Le silence retomba, et Charlie comprit que son ami était de nouveau plongé dans ses souvenirs de la veille.

—Tu es vraiment accro, hein ?

—Tu vas peut-être te moquer de moi, mais je crois que ce sera la mère de mes enfants.

—Wow, répondit Charlie, en retrouvant son sérieux. Je suis vraiment content pour toi, mon vieux.

—Je réalise à peine ma chance. Je sors officiellement avec Mollie Graviths ! Tu y crois, toi ? Je pense que je vais l’emmener diner chez Berthy, pour notre première soirée en tant que couple.

—Sympa. Je peux venir ?

—Charlie…

—C’est bon je rigole, tu ne vas quand même perdre ton humour en même temps que ton célibat ?

—Ris autant que tu veux, toi aussi un jour ça t’arrivera.

—D’aller au restaurant ?

—De tomber amoureux.

—Qui sait ! Mais ce n’est pas ici que je risque de rencontrer qui que ce soit…

—Au Pays de Galles ?

—A la mine !

Il ricana.

—Tu crois que…

Il n’eut pas le temps de terminer sa phrase.
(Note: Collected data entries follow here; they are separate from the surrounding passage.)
(* ===== verification/HttperfRounds.v ===== *)
(** * httperf/src/core.c: the counter of the rounds

    [iteration] is changed by the loop itself and by nothing that a round calls. *)
From S2P Require Import Prelude Doubles HttpReply Ports AddrTable BasicStats HttperfState Httperf.

Module HttperfRounds.
Import HttperfState Httperf.

(** The state in a result of [r] has the counter of [s0]. *)
Definition keeps {W A} (g : A -> st W) (s0 : st W) (r : cres A) : Prop :=
  match r with Ret a => iteration (g a) = iteration s0 | _ => True end.

Lemma keeps_bind {W A B} (g : A -> st W) (h : B -> st W) s0 (m : cres A) (f : A -> cres B) :
  keeps g s0 m -> (forall a, iteration (g a) = iteration s0 -> keeps h s0 (f a)) -> keeps h s0 (m ≫= f).
Proof. destruct m as [a | | |]; cbn; auto. Qed.
Lemma keeps_read {W A B} (h : B -> st W) s0 (m : cres A) (f : A -> cres B) :
  (forall a, keeps h s0 (f a)) -> keeps h s0 (m ≫= f).
Proof. destruct m; cbn; auto. Qed.
Lemma keeps_Ret {W A} (g : A -> st W) s0 a : iteration (g a) = iteration s0 -> keeps g s0 (Ret a).
Proof. done. Qed.

Create HintDb rounds.
#[export] Hint Extern 1 (iteration _ = iteration _) => (first [reflexivity | assumption | solve [cbn in *; congruence] | solve [unfold put_fds, get_fds in *; repeat case_match; cbn in *; congruence]]) : rounds.
(** The innermost value that decides. *)
Ltac decide_inner x := lazymatch x with match ?y with _ => _ end => decide_inner y | _ => destruct x eqn:? end.
(** One step into a definition. *)
Ltac keep1 :=
  lazymatch goal with
  | |- keeps _ _ (Ret _) => apply keeps_Ret; solve [eauto with rounds]
  | |- keeps _ _ Undef => exact I
  | |- keeps _ _ NoFuel => exact I
  | |- keeps _ _ (Exit _) => exact I
  | |- keeps _ _ (match ?x with _ => _ end) => decide_inner x
  | |- keeps _ _ (_ ≫= _) =>
      first [eapply (keeps_bind (fun x => x)); [solve [keep] | intros ? ?]
            |eapply (keeps_bind snd); [solve [keep] | intros [? ?] ?]
            |apply keeps_read; intros ?]
  | |- keeps _ _ _ => solve [eauto with rounds]
  end
with keep := cbn beta iota zeta; repeat (keep1; cbn [snd fst]; cbn beta iota zeta).

Section Rounds.
Context {W A : Type} (sys : system W A) (param : Cmdline_Params) (hash_table : AddrTable.table A).
Context (past_end : option iovec) (garbage before : Z).
Implicit Types s : st W.
(** The operation keeps the counter. *)
Abbreviation K f := (forall s s0, iteration s = iteration s0 -> keeps (fun x => x) s0 (f s)).
Abbreviation K2 f := (forall s s0, iteration s = iteration s0 -> keeps snd s0 (f s)).

Lemma keeps_upd_conn a f : K (upd_conn a f).
Proof. intros s s0 E. unfold upd_conn. by apply keeps_read. Qed.
Lemma keeps_upd_call c f : K (upd_call c f).
Proof. intros s s0 E. unfold upd_call. by apply keeps_read. Qed.
Hint Resolve keeps_upd_conn keeps_upd_call : rounds.

Context (signal : Event_Type -> Z -> Any_Type -> st W -> cres (st W)).
Context (Hsig : forall e o arg, K (signal e o arg)).
Hint Resolve Hsig : rounds.

Ltac kept := intros s s0 E; unfold timer_schedule, SYSCALL, sys_fails in *; keep.
Lemma keeps_call_destroy c : K (call_destroy signal c).
Proof. unfold call_destroy. kept. Qed.
Hint Resolve keeps_call_destroy : rounds.
Lemma keeps_call_dec_ref c : K (call_dec_ref signal c).
Proof. unfold call_dec_ref. kept. Qed.
Hint Resolve keeps_call_dec_ref : rounds.
Lemma keeps_conn_deinit a : K (conn_deinit a).
Proof. unfold conn_deinit. kept. Qed.
Hint Resolve keeps_conn_deinit : rounds.
Lemma keeps_conn_destroy a : K (conn_destroy signal a).
Proof. unfold conn_destroy. kept. Qed.
Hint Resolve keeps_conn_destroy : rounds.
Lemma keeps_conn_dec_ref a : K (conn_dec_ref signal a).
Proof. unfold conn_dec_ref. kept. Qed.
Hint Resolve keeps_conn_dec_ref : rounds.
Lemma keeps_call_new : K2 (call_new param signal).
Proof. unfold call_new. kept. Qed.
Lemma keeps_conn_new : K2 (conn_new param signal).
Proof. unfold conn_new. kept. Qed.
Lemma keeps_append_header c h : K2 (call_append_request_header c h).
Proof. unfold call_append_request_header. kept. Qed.
Lemma keeps_set_active a f : K (set_active a f).
Proof. unfold set_active. kept. Qed.
Hint Resolve keeps_call_new keeps_conn_new keeps_append_header keeps_set_active : rounds.

(** core.c *)
Lemma keeps_FD_CLR f fd : K (FD_CLR f fd).
Proof. unfold FD_CLR. destruct f; kept. Qed.
Hint Resolve keeps_FD_CLR : rounds.
Lemma keeps_drop_calls next fuel : forall p, K (drop_calls signal fuel next p).
Proof. induction fuel as [| fuel IH]; intros p; cbn [drop_calls]; kept. Qed.
Hint Resolve keeps_drop_calls : rounds.
Lemma keeps_timer_cancel t : K (timer_cancel t).
Proof. unfold timer_cancel. kept. Qed.
Hint Resolve keeps_timer_cancel : rounds.
Lemma keeps_cancel_watchdog a : K (cancel_watchdog a).
Proof. unfold cancel_watchdog. kept. Qed.
Hint Resolve keeps_cancel_watchdog : rounds.
Lemma keeps_core_close a : K (core_close sys signal a).
Proof. unfold core_close. kept. Qed.
Hint Resolve keeps_core_close : rounds.
Lemma keeps_conn_failure a e : K (conn_failure sys signal a e).
Proof. unfold conn_failure. kept. Qed.
Lemma keeps_conn_timeout a : K (conn_timeout sys signal a).
Proof. unfold conn_timeout. kept. Qed.
Lemma keeps_call_inc_ref c : K (call_inc_ref c).
Proof. unfold call_inc_ref. kept. Qed.
Lemma keeps_conn_inc_ref c : K (conn_inc_ref c).
Proof. unfold conn_inc_ref. kept. Qed.
Hint Resolve keeps_conn_failure keeps_conn_timeout keeps_call_inc_ref keeps_conn_inc_ref : rounds.
Lemma keeps_core_send a c : K2 (core_send param signal a c).
Proof. unfold core_send. kept. Qed.
Lemma keeps_append_recvq a c : K (append_recvq a c).
Proof. unfold append_recvq. kept. Qed.
Hint Resolve keeps_core_send keeps_append_recvq : rounds.
Lemma keeps_send_round fd a : K2 (send_round sys param past_end signal fd a).
Proof. unfold send_round. kept. Qed.
Hint Resolve keeps_send_round : rounds.
Lemma keeps_send_loop fuel fd a : K (send_loop sys param past_end signal fuel fd a).
Proof. induction fuel as [| fuel IH]; cbn [send_loop]; kept. Qed.
Hint Resolve keeps_send_loop : rounds.
Lemma keeps_do_send a : K (do_send sys param past_end signal a).
Proof. unfold do_send. kept. Qed.
Lemma keeps_recv_done c : K (recv_done signal c).
Proof. unfold recv_done. kept. Qed.
Lemma keeps_signal_all es c : K (signal_all signal es c).
Proof. induction es as [| e es IH]; cbn [signal_all]; kept. Qed.
Hint Resolve keeps_do_send keeps_recv_done keeps_signal_all : rounds.
Lemma keeps_process_reply_bytes c buf : K2 (process_reply_bytes garbage before signal c buf).
Proof. unfold process_reply_bytes. kept. Qed.
Hint Resolve keeps_process_reply_bytes : rounds.
Lemma keeps_reply_round a buf : K2 (reply_round param garbage before signal a buf).
Proof. unfold reply_round. kept. Qed.
Hint Resolve keeps_reply_round : rounds.
Lemma keeps_reply_loop fuel a : forall buf, K2 (reply_loop param garbage before signal fuel a buf).
Proof. induction fuel as [| fuel IH]; intros buf; cbn [reply_loop]; kept. Qed.
Hint Resolve keeps_reply_loop : rounds.
Lemma keeps_do_recv a : K (do_recv sys param garbage before signal a).
Proof. unfold do_recv. kept. Qed.
Hint Resolve keeps_do_recv : rounds.
Lemma keeps_count_burst s : iteration (count_burst s) = iteration s.
Proof. unfold count_burst. by repeat case_match. Qed.
Lemma keeps_set_options fd os : forall s, iteration (set_options sys fd os s).2 = iteration s.
Proof.
  induction os as [| o os IH]; intros s; cbn [set_options]; [done |]. unfold sys_fails. destruct (sys_setsockopt sys fd o (world s)) as [[e |] w]; [done |].
  cbn [fst snd]. by rewrite IH.
Qed.
Lemma keeps_prepare_socket fd s b s' : prepare_socket sys param fd s = (b, s') -> iteration s' = iteration s.
Proof.
  unfold prepare_socket, sys_fails. destruct (sys_fcntl sys fd (world s)) as [[e |] w]; cbn [fst snd]; [by intros [= _ <-] |].
  intros E. pose proof (keeps_set_options fd (socket_options param) (set_world w s)) as H. by rewrite E in H.
Qed.
Lemma keeps_bind_loop fd fuel : K2 (bind_loop sys fuel fd).
Proof. induction fuel as [| fuel IH]; cbn [bind_loop]; kept. Qed.
Hint Resolve keeps_bind_loop : rounds.
Lemma keeps_bind_port a fd : K2 (bind_port sys param a fd).
Proof. unfold bind_port. kept. Qed.
Lemma keeps_start_connect a fd sin : K2 (start_connect sys param signal a fd sin).
Proof. unfold start_connect. kept. Qed.
Lemma keeps_put_sd fd a : K (put_sd_to_conn fd a).
Proof. unfold put_sd_to_conn. kept. Qed.
Hint Resolve keeps_bind_port keeps_start_connect keeps_put_sd : rounds.
Lemma grown_iteration fd s : iteration (grow_sd_to_conn fd s) = iteration s.
Proof. unfold grow_sd_to_conn. by case_match. Qed.
Hint Extern 2 (iteration _ = iteration _) => (cbn; rewrite ?grown_iteration, ?keeps_count_burst; cbn in *; congruence) : rounds.
Lemma keeps_try_connect a : K2 (try_connect sys param hash_table signal a).
Proof.
  unfold try_connect. intros s s0 E. cbn beta iota zeta. destruct (sys_socket sys (world (count_burst s))) as [r w].
  destruct r as [fd | e]; [| keep]. destruct (prepare_socket _ _ _ _) as [ok s1] eqn:E1. apply keeps_prepare_socket in E1. cbn in E1.
  rewrite keeps_count_burst, E in E1. keep.
Qed.
Hint Resolve keeps_try_connect : rounds.
Lemma keeps_core_connect a : K2 (core_connect sys param hash_table signal a).
Proof. unfold core_connect. kept. Qed.
Hint Resolve keeps_core_connect : rounds.

(** The generators and the handlers *)
Lemma keeps_issue_one a : K (issue_one param signal a).
Proof. unfold issue_one. kept. Qed.
Lemma keeps_for_c lo hi (f : Z -> st W -> cres (st W)) : (forall i, K (f i)) -> K (for_c lo hi f).
Proof.
  intros Hf. unfold for_c. generalize (Z.to_nat (hi - lo)) as n. intros n. revert lo. induction n as [| n IH]; intros lo s s0 E; [by apply keeps_Ret |].
  cbn [loop_c]. eapply (keeps_bind (fun x => x)); [by apply Hf | intros s1 E1; by apply IH].
Qed.
Hint Resolve keeps_issue_one keeps_for_c : rounds.
Lemma keeps_issue_calls a : K (issue_calls param signal a).
Proof. unfold issue_calls. kept. Qed.
Lemma keeps_call_done c : K (call_done c).
Proof. unfold call_done. kept. Qed.
Hint Resolve keeps_issue_calls keeps_call_done : rounds.
Lemma keeps_call_destroyed c : K (call_destroyed sys param signal c).
Proof. unfold call_destroyed. kept. Qed.
Hint Resolve keeps_call_destroyed : rounds.
Lemma keeps_make_conn : K2 (make_conn sys param hash_table signal).
Proof. unfold make_conn. kept. Qed.
Lemma keeps_destroyed : K (destroyed param).
Proof. unfold destroyed. intros s s0 E. keep. Qed.
Hint Resolve keeps_make_conn keeps_destroyed : rounds.
Lemma keeps_run_tick : K (run_tick sys param hash_table signal).
Proof. unfold run_tick. kept. Qed.
Hint Resolve keeps_run_tick : rounds.
Lemma keeps_done : K (Httperf.done sys param hash_table signal).
Proof. unfold Httperf.done. kept. Qed.
Lemma keeps_arrivals fuel clock : K (arrivals sys param hash_table signal fuel clock).
Proof. induction fuel as [| fuel IH]; cbn [arrivals]; kept. Qed.
Hint Resolve keeps_done keeps_arrivals : rounds.
Lemma keeps_rate_tick : K (rate_tick sys param hash_table signal).
Proof. unfold rate_tick. kept. Qed.
Lemma keeps_basic_handler h o arg : K (basic_handler h o arg).
Proof. destruct h; cbn [basic_handler]; unfold upd_basic; kept. Qed.
Lemma keeps_call_created c : K (call_created param c).
Proof. unfold call_created, call_set_method. kept. Qed.
Hint Resolve keeps_rate_tick keeps_basic_handler keeps_call_created : rounds.
Lemma keeps_run_handler h o arg : K (run_handler sys param hash_table signal h o arg).
Proof. destruct h; cbn [run_handler]; unfold call_set_uri; kept. Qed.
Hint Resolve keeps_run_handler : rounds.
Lemma keeps_run_handlers hs o arg : K (run_handlers sys param hash_table signal hs o arg).
Proof. induction hs as [| h hs IH]; cbn [run_handlers]; kept. Qed.

Lemma keeps_handle_ready tick rd wr n fd : K tick -> K (handle_ready sys param past_end garbage before signal tick rd wr n fd).
Proof. intros Ht. unfold handle_ready. kept. Qed.
End Rounds.

(** ** The events, the timers and the loop *)
Section Run.
Context {W A : Type} (sys : system W A) (param : Cmdline_Params) (hash_table : AddrTable.table A).
Context (past_end : option iovec) (garbage before : Z) (act : action) (depth : nat).
Implicit Types s : st W.
Abbreviation K f := (forall s s0, iteration s = iteration s0 -> keeps (fun x => x) s0 (f s)).
Abbreviation K2 f := (forall s s0, iteration s = iteration s0 -> keeps snd s0 (f s)).
Ltac kept := intros s s0 E; unfold timer_schedule in *; keep.

Lemma keeps_signal n : forall e o arg, K (event_signal sys param hash_table act n e o arg).
Proof.
  induction n as [| n IH]; intros e o arg s s0 E; cbn [event_signal]; [done |].
  apply (keeps_run_handlers sys param hash_table _ IH). done.
Qed.
Hint Resolve keeps_signal : rounds.
Lemma keeps_perf_sample : K (Httperf.perf_sample sys param hash_table act depth).
Proof. unfold Httperf.perf_sample. kept. Qed.
Hint Resolve keeps_perf_sample keeps_conn_timeout keeps_rate_tick : rounds.
Lemma keeps_run_callback cb : K (run_callback sys param hash_table act depth cb).
Proof. destruct cb as [a | |]; cbn [run_callback]; kept. Qed.
Hint Resolve keeps_run_callback : rounds.
Lemma keeps_fire ts : K (fire sys param hash_table act depth ts).
Proof. induction ts as [| t ts IH]; cbn [fire]; kept. Qed.
Hint Resolve keeps_fire : rounds.
Lemma keeps_timer_tick : K (timer_tick sys param hash_table act depth).
Proof. unfold timer_tick. kept. Qed.
Hint Resolve keeps_timer_tick : rounds.
Lemma keeps_ready rd wr n fd : K (handle_ready sys param past_end garbage before (event_signal sys param hash_table act depth) (timer_tick sys param hash_table act depth) rd wr n fd).
Proof. apply keeps_handle_ready; eauto with rounds. Qed.
Hint Resolve keeps_ready : rounds.
Lemma keeps_handle_word rd wr fds : forall n, K2 (handle_word sys param hash_table past_end garbage before act depth fds rd wr n).
Proof. induction fds as [| fd fds IH]; intros n; cbn [handle_word]; kept. Qed.
Hint Resolve keeps_handle_word : rounds.
Lemma keeps_handle_words rd wr lo hi fuel : forall n, K (handle_words sys param hash_table past_end garbage before act depth fuel lo hi rd wr n).
Proof. induction fuel as [| fuel IH]; intros n; cbn [handle_words]; kept. Qed.

Lemma keeps_main_start : K (main_start sys param hash_table act depth).
Proof.
  assert (H : K (run_tick sys param hash_table (event_signal sys param hash_table act depth)))
    by (intros s s0; apply keeps_run_tick, keeps_signal).
  unfold main_start, rate_start. kept.
Qed.

(** A round counts itself. *)
Lemma round_counts s s' : core_round sys param hash_table past_end garbage before act depth s = Ret s' -> iteration s' = iteration s + 1.
Proof.
  unfold core_round. intros (s1 & E1 & E)%bind_Ret_inv. pose proof (keeps_timer_tick s s eq_refl) as K1. rewrite E1 in K1. cbn in K1.
  destruct (sys_select _ _ _ _) as [r w]. apply bind_Ret_inv in E as (k & Ek & E). unfold bump in Ek. destruct (_ <? _); [injection Ek as <- | done].
  destruct r as [[rd wr] |]; [| done].
  pose proof (keeps_handle_words rd wr (min_sd s1 / NFDBITS) (max_sd s1 / NFDBITS) (Z.to_nat (Z.of_nat (size rd) + Z.of_nat (size wr)))
    (Z.of_nat (size rd) + Z.of_nat (size wr)) (set_iteration (iteration s1 + 1) (set_world w s1)) _ eq_refl) as K2. rewrite E in K2. cbn in K2. by rewrite K2, K1.
Qed.
End Run.
End HttperfRounds.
Il eut à peine le temps de remarquer que la flamme de sa lampe de sûreté s’était étrécie. Un bruit tonitruant résonna dans toute la galerie et un vent violent le poussa contre le mur opposé. Il s’affaissa, le souffle coupé, incapable de réaliser ce qu’il venait de se passer. A genoux, sur le sol ébène, il tentait de reprendre son souffle. Une sirène se mit à raisonner à lui en faire éclater les tympans. La terre se mit à trembler sous ses pieds et il entendit le bruit d’un éboulement. Il reprit alors ses esprits.

—Attention !

Il eut juste le temps de sauter sur le côté pour éviter de se faire assommer – ou pire – par un rocher. D’autres mineurs, alertés par son cri, avaient également eu le temps de se pousser. La panique s’empara de Charlie. Du grisou. Le pire cauchemar des mineurs. Il fallait à tout prix qu’ils sortent de là avant de finir asphyxiés, brûlés, ou enterrés vivants.

—Oliver ?

Il se remit sur ses pieds et chercha son ami. Ils étaient à côté il y a quelques instants, pourtant il était incapable de mettre la main dessus.

—Oliver ! cria-t-il.

Plusieurs pierres étaient tombées, bloquant l’accès au reste de la galerie. Des cris s’échappaient du fond du couloir où devait avoir eu lieu l’explosion. La chaleur déjà oppressante devenait suffocante. Les poussières avaient forcément pris feu de l’autre côté.

—Il faut dégager la voie pour que la berline à incendie puisse arriver jusqu’ici. Grouillez-vous ! hurla un homme derrière Charlie.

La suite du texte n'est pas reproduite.